# Problem requirements
Both the line with "operating_margin ← Py.sub" and the line with "(operating_margin * 0.3" in the records below must appear in the output, along with every line between them, exactly and with nothing added.

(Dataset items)
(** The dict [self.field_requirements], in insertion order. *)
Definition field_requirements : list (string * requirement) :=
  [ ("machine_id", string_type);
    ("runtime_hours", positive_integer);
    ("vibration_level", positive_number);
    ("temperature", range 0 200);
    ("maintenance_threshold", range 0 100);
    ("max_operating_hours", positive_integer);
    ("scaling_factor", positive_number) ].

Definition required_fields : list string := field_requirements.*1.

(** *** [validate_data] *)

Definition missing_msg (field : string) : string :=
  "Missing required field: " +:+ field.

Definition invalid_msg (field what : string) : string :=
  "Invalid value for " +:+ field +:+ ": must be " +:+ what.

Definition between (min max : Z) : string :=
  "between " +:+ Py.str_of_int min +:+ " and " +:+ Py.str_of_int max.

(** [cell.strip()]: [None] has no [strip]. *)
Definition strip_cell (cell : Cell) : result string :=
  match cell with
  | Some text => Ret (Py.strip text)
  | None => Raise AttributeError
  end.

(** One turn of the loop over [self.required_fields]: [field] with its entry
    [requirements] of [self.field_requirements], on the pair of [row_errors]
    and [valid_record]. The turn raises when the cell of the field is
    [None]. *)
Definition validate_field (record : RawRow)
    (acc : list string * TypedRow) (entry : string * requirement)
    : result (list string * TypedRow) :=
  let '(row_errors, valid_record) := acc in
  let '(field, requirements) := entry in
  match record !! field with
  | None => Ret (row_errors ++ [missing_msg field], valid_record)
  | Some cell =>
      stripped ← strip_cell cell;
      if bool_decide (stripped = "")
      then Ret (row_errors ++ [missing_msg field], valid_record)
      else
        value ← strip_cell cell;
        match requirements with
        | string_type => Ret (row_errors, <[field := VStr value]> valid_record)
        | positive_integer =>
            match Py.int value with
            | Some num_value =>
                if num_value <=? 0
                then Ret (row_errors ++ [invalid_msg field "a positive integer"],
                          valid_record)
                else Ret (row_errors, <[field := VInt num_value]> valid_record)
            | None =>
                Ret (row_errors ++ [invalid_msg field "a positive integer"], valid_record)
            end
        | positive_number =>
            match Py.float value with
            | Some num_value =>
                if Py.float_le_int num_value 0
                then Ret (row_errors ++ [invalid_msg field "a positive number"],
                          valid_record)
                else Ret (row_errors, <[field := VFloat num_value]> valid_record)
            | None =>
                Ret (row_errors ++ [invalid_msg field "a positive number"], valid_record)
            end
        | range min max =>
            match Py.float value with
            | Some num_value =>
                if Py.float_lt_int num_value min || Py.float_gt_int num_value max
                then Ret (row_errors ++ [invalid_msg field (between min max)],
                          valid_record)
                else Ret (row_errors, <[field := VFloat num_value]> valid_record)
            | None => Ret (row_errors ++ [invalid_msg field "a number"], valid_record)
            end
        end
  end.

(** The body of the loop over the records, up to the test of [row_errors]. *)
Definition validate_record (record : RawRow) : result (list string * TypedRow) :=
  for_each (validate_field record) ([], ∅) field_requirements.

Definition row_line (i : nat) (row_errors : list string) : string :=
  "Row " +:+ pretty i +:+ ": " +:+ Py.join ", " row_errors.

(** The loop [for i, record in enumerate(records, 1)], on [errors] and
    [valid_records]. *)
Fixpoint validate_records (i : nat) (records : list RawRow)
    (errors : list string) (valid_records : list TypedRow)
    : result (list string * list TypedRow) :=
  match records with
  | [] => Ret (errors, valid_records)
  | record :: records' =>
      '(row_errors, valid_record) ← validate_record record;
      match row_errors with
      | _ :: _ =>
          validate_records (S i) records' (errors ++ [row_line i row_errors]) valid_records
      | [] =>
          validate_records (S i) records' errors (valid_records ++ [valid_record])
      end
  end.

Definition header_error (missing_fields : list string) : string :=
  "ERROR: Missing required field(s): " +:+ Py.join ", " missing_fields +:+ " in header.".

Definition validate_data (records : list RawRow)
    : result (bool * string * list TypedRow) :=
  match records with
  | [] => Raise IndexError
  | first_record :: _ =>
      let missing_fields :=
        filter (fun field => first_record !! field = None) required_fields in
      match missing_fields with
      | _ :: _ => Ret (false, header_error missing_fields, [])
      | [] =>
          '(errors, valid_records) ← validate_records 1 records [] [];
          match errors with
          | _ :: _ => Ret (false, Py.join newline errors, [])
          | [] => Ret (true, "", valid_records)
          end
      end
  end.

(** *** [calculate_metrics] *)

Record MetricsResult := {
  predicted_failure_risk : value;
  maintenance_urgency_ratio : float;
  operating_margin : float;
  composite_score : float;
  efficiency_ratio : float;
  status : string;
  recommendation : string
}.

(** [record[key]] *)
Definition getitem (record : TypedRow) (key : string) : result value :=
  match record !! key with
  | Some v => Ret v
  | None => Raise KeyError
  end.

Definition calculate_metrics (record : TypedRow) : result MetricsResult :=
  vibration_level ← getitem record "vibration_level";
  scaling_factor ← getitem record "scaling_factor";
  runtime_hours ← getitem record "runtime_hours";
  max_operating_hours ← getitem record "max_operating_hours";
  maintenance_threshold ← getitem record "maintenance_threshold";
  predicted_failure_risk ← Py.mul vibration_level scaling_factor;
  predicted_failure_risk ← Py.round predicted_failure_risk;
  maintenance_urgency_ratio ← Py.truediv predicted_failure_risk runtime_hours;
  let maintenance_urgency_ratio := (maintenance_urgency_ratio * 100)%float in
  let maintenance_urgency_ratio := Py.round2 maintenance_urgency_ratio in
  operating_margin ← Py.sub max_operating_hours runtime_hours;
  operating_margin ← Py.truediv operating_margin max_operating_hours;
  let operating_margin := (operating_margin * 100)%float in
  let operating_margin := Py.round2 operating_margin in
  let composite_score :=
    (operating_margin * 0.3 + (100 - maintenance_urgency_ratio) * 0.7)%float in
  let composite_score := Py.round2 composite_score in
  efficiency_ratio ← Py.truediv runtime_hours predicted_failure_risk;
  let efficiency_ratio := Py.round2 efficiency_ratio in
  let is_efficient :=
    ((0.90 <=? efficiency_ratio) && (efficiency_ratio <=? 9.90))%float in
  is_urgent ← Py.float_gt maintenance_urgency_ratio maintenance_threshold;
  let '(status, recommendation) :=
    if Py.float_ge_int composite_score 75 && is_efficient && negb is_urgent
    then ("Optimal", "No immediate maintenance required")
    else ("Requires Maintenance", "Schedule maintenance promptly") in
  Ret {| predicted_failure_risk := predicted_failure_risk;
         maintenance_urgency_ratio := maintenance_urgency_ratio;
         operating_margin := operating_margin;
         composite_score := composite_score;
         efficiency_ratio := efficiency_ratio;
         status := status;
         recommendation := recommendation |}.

# Output of the task
  operating_margin ← Py.sub max_operating_hours runtime_hours;
  operating_margin ← Py.truediv operating_margin max_operating_hours;
  let operating_margin := (operating_margin * 100)%float in
  let operating_margin := Py.round2 operating_margin in
  let composite_score :=
    (operating_margin * 0.3 + (100 - maintenance_urgency_ratio) * 0.7)%float in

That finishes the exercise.